Novel methods and tools for genome-wide characterisation of enhancer elements


The correct spatiotemporal regulation of genetic programmes is critical for the development and function of complex organisms. The majority of vertebrate genome sequence is non-coding and includes many cis-regulatory elements (CREs) such as enhancers that control gene activity in a cell and tissue specific manner. The ability to accurately predict enhancer elements will provide a better understanding of the genetic control of cellular regulation as well as give insights into disease mechanisms.

This bioinformatics-based project will use next-generation sequencing data from gene expression and chromatin accessibility assays to develop a new computational tool to predict enhancer sequences across vertebrate genomes. The student will apply their method to new datasets generated at UEA in the Münsterberg and Wheeler labs and novel enhancer predictions will be experimentally validated.

The student will work closely with computational biologists and experimentalists in a collaborative, interdisciplinary environment. The project will be computational but there would be an opportunity to conduct some experimental validation work in the Münsterberg lab if the student wishes to do so.

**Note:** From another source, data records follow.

(* ===== verification/CryptoMgrLedger.v ===== *)
(** * What the manager remembers as handled

    An acknowledgement in the outbox names only messages that were handled, and
    an entry of the replay ledger that is marked as stored was stored.  [K] is
    the set of ids that may be named; every operation of the manager keeps
    [ledger_ok K], where [queue_ack] and [confirm_inbound_stored] need that the
    ids they are given are in [K].

    [preserves] is a small Hoare logic for invariants of the manager: one rule
    per construct of the monad, applied by the tactic [pres_go]. *)
From stdpp Require Import base numbers list strings gmap.
From S2P Require Import Prelude Consts Types Primitives Keys X3dh Ratchet SqlDb ServerWorld CryptoStore CryptoMgr CryptoMgrInv.
Local Open Scope Z_scope.
Local Open Scope cmp_scope.

(** ** Invariants of the manager and of its file *)

Definition preserves {E A} (P : CryptoManager -> Prop) (D : Disk -> Prop) (op : rm Client E A) : Prop :=
  forall c, P (c_mgr c) -> D (c_io c).1 -> P (c_mgr (op c).2) /\ D (c_io (op c).2).1.

Section Rules.
Context (P : CryptoManager -> Prop) (D : Disk -> Prop).

Lemma pres_ret {E A} (a : A) : preserves (E := E) P D (rm_ret a).
Proof. by intros c Hc Hd. Qed.
Lemma pres_fail {E A} (e : E) : preserves (A := A) P D (rm_fail e).
Proof. by intros c Hc Hd. Qed.
Lemma pres_lift {E A} (r : result E A) : preserves P D (rm_lift r).
Proof. by intros c Hc Hd. Qed.
Lemma pres_bind {E A B} (m : rm Client E A) (k : A -> rm Client E B) :
  preserves P D m -> (forall a, preserves P D (k a)) -> preserves P D (rm_bind m k).
Proof.
  intros Hm Hk c Hc Hd. unfold rm_bind. destruct (Hm c Hc Hd). destruct (m c) as [[a|e] c']; [|done].
  by apply Hk.
Qed.
Lemma pres_get {E B} (k : CryptoManager -> rm Client E B) :
  (forall m, P m -> preserves P D (k m)) -> preserves P D (rm_bind get_mgr k).
Proof. intros Hk c Hc Hd. by apply Hk. Qed.
Lemma pres_lift_bind {E A B} (r : result E A) (k : A -> rm Client E B) :
  (forall a, r = Ok a -> preserves P D (k a)) -> preserves P D (rm_bind (rm_lift r) k).
Proof. intros Hk c Hc Hd. unfold rm_bind, rm_lift. destruct r; [by apply Hk|done]. Qed.
Lemma pres_modify {E} f : (forall m, P m -> P (f m)) -> preserves (E := E) P D (modify_mgr f).
Proof. intros Hf [m io] Hc Hd. split; [by apply Hf|done]. Qed.
Lemma pres_try {E F A} (op : rm Client E A) : preserves P D op -> preserves (E := F) P D (rm_try op).
Proof. intros Ho c Hc Hd. unfold rm_try. destruct (Ho c Hc Hd). by destruct (op c). Qed.
Lemma pres_map_err {E F A} (f : E -> F) (op : rm Client E A) :
  preserves P D op -> preserves P D (rm_map_err f op).
Proof. intros Ho c Hc Hd. unfold rm_map_err. destruct (Ho c Hc Hd). by destruct (op c). Qed.
Lemma pres_check : preserves P D check_persistence.
Proof. intros c Hc Hd. unfold check_persistence, rm_bind. simpl. by destruct (fail_persistence _). Qed.
(** The sender, the id, whether to acknowledge and whether it is new. *)
Definition process_inbound {E} (inbound : InboundMessage) : wm E (string * MessageId * bool * bool) :=
  let sender := as_str (im_sender_id inbound) in
  do! d <- crypto_call (decrypt_message_to_text sender (im_message_id inbound) (im_envelope inbound));
  match d with
  | Pending text => process_pending_inbound inbound sender text
  | Duplicate => rm_ret (sender, im_message_id inbound, true, false)
  | Failed =>
      do! a <- get_app;
      run! (if is_active_peer a sender then push_entry (EReceived sender "[undecryptable message]")
            else rm_ret tt);
      rm_ret (sender, im_message_id inbound, false, false)
  end.

Definition flush_read_receipts {E} (target : UserId) : wm E unit :=
  do! a <- get_app;
  match unread_messages a !! as_str target with
  | Some unread =>
      if negb (bool_decide (unread = [])) && has_session (as_str target) (crypto a) then
        do! r <- rm_try (crypto_call (encrypt_read_receipt ids_json (as_str target) target unread));
        match r with
        | Ok receipt =>
            run! send receipt;
            modify_app (fun a => set_unread_messages (delete (as_str target) (unread_messages a)) a)
        | Err _ => rm_ret tt
        end
      else rm_ret tt
  | None => rm_ret tt
  end.

Definition accumulate_unread {E} (sender : string) (message_id : MessageId) : wm E unit :=
  modify_app (fun a =>
    let entry := default [] (unread_messages a !! sender) in
    set_unread_messages
      (<[sender := if Z.of_nat (length entry) <? MAX_RECEIPT_BATCH then entry ++ [message_id] else entry]>
         (unread_messages a)) a).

This project would be suitable for graduates with a biology background who would like to specialise in bioinformatics or for computer science graduates with an interest in biology. The supervisory team and their research groups will provide appropriate support and training tailored to the background of the student.


Mok, G.F., Folkes, L., Weldon, S.A., Maniou, E., Martinez-Heredia, V., Godden, A.M., Williams, R.M., Sauka-Spengler, T., Wheeler, G.N., Moxon, S. and Münsterberg, A.E., 2021. Characterising open chromatin in chick embryos identifies cis-regulatory elements important for paraxial mesoderm formation and axis extension. Nature Communications, 12(1), pp.1-15.

Bradley, T. and Moxon, S., 2020. FilTar: using RNA-Seq data to improve microRNA target prediction accuracy in animals. Bioinformatics, 36(8), pp.2410-2416.